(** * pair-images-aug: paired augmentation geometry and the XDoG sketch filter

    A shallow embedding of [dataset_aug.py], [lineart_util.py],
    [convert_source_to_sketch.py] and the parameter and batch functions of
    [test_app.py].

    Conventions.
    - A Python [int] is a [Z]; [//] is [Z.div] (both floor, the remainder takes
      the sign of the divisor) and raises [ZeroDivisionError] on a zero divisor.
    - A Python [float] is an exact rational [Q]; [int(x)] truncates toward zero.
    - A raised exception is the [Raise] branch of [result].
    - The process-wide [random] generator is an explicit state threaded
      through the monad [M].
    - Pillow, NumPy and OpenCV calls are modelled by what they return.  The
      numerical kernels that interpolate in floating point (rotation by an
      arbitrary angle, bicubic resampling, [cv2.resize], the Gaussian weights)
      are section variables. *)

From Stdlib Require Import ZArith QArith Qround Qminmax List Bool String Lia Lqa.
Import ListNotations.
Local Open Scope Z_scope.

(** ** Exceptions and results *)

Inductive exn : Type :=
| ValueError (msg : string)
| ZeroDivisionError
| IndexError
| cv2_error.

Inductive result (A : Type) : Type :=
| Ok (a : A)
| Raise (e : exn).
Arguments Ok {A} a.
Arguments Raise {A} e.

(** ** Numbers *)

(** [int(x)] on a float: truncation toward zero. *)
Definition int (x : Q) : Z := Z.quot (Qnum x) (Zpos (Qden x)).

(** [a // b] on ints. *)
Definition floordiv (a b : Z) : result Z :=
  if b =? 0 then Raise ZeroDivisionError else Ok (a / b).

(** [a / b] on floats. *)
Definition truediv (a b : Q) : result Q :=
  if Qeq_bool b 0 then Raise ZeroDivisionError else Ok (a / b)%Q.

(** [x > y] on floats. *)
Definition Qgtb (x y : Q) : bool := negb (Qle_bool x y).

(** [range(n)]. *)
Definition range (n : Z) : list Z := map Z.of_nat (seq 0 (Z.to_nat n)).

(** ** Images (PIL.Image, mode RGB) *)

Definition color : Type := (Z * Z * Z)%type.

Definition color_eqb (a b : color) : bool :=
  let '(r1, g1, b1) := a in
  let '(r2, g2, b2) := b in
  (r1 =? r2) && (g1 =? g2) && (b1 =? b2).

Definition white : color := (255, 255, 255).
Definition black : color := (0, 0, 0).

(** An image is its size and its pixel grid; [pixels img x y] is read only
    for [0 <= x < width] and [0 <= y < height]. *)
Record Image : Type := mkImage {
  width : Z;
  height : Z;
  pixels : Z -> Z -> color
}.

☆ ☆ ☆ ☆ ☆

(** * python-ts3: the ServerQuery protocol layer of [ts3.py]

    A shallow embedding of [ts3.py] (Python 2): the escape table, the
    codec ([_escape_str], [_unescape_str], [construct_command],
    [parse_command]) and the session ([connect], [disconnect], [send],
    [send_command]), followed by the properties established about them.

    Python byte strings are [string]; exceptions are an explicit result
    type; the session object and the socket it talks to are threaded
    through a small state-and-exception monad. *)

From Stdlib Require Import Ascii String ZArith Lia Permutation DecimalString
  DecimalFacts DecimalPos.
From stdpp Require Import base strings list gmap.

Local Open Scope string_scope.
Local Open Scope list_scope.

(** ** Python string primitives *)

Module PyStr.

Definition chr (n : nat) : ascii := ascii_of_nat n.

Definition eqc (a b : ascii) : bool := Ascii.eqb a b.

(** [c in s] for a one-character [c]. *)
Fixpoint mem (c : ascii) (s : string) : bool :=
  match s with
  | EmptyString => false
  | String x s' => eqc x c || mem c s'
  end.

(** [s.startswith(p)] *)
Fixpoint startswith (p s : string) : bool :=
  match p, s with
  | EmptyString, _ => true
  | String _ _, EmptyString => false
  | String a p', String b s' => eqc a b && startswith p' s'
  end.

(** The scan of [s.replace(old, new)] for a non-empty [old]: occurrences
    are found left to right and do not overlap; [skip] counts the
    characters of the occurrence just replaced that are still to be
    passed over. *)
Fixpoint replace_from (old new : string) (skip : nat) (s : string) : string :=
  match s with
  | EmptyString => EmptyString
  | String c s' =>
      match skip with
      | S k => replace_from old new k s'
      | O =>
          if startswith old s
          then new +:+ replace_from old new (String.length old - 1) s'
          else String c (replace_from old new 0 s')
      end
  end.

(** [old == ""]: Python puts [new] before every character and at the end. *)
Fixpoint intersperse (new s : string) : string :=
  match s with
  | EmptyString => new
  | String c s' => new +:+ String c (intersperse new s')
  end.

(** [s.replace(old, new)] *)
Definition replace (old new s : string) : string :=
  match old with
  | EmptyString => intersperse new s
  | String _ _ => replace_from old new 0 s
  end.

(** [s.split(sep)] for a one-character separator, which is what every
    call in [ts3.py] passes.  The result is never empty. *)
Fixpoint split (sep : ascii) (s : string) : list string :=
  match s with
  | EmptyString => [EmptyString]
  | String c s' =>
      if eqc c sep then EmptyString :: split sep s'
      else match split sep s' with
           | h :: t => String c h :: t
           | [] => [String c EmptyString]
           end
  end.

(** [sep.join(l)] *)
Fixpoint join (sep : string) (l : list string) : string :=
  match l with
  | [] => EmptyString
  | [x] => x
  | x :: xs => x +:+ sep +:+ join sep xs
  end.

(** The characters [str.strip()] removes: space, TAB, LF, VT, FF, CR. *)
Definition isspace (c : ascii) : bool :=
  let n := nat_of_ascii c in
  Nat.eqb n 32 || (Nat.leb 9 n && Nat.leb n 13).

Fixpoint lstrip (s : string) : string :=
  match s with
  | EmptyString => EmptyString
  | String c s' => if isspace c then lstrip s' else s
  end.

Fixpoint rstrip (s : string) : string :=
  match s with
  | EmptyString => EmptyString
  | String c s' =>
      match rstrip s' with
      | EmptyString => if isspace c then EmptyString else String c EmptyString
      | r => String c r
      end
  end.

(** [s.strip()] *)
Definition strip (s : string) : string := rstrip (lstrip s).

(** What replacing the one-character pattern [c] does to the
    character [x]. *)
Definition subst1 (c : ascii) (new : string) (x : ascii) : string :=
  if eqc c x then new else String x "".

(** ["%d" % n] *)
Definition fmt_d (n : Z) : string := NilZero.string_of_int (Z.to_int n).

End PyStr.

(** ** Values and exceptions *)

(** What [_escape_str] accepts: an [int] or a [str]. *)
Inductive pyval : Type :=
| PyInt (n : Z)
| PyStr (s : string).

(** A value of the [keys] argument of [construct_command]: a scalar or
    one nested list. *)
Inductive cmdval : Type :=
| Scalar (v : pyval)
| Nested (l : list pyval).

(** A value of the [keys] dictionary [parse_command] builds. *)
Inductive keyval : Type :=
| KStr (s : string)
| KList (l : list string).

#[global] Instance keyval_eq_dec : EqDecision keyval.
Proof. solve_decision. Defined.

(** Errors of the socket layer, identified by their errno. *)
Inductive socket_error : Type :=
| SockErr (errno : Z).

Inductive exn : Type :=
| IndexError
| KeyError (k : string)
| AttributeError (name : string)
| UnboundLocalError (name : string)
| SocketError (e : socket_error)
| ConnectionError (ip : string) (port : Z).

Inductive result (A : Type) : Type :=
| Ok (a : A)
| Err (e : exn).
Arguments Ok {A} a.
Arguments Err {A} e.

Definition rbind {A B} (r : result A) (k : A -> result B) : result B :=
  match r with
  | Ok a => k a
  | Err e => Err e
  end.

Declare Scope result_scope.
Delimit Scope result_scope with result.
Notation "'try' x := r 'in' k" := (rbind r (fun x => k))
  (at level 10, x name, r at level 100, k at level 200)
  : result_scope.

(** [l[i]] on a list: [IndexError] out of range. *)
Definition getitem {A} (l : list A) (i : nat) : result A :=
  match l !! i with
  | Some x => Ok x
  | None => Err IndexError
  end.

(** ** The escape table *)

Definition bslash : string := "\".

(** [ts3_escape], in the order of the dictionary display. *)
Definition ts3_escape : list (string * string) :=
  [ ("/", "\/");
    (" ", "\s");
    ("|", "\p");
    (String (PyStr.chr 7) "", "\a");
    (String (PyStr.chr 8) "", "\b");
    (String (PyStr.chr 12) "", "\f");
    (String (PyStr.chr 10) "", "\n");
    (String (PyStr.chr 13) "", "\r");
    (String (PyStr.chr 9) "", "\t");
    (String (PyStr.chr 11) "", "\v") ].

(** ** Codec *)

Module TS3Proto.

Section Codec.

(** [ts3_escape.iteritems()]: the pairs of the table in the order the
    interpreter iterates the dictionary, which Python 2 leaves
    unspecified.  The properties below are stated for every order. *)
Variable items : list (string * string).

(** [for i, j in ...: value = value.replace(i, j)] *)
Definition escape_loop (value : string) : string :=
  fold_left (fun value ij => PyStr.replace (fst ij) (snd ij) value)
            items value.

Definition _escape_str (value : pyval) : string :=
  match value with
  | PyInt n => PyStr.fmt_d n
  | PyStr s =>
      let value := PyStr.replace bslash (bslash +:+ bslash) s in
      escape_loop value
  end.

☆ ☆ ☆ ☆ ☆

_Exercise description_
Copy each line above that contains the word "skip".

_Finished task_
    are found left to right and do not overlap; [skip] counts the
Fixpoint replace_from (old new : string) (skip : nat) (s : string) : string :=
      match skip with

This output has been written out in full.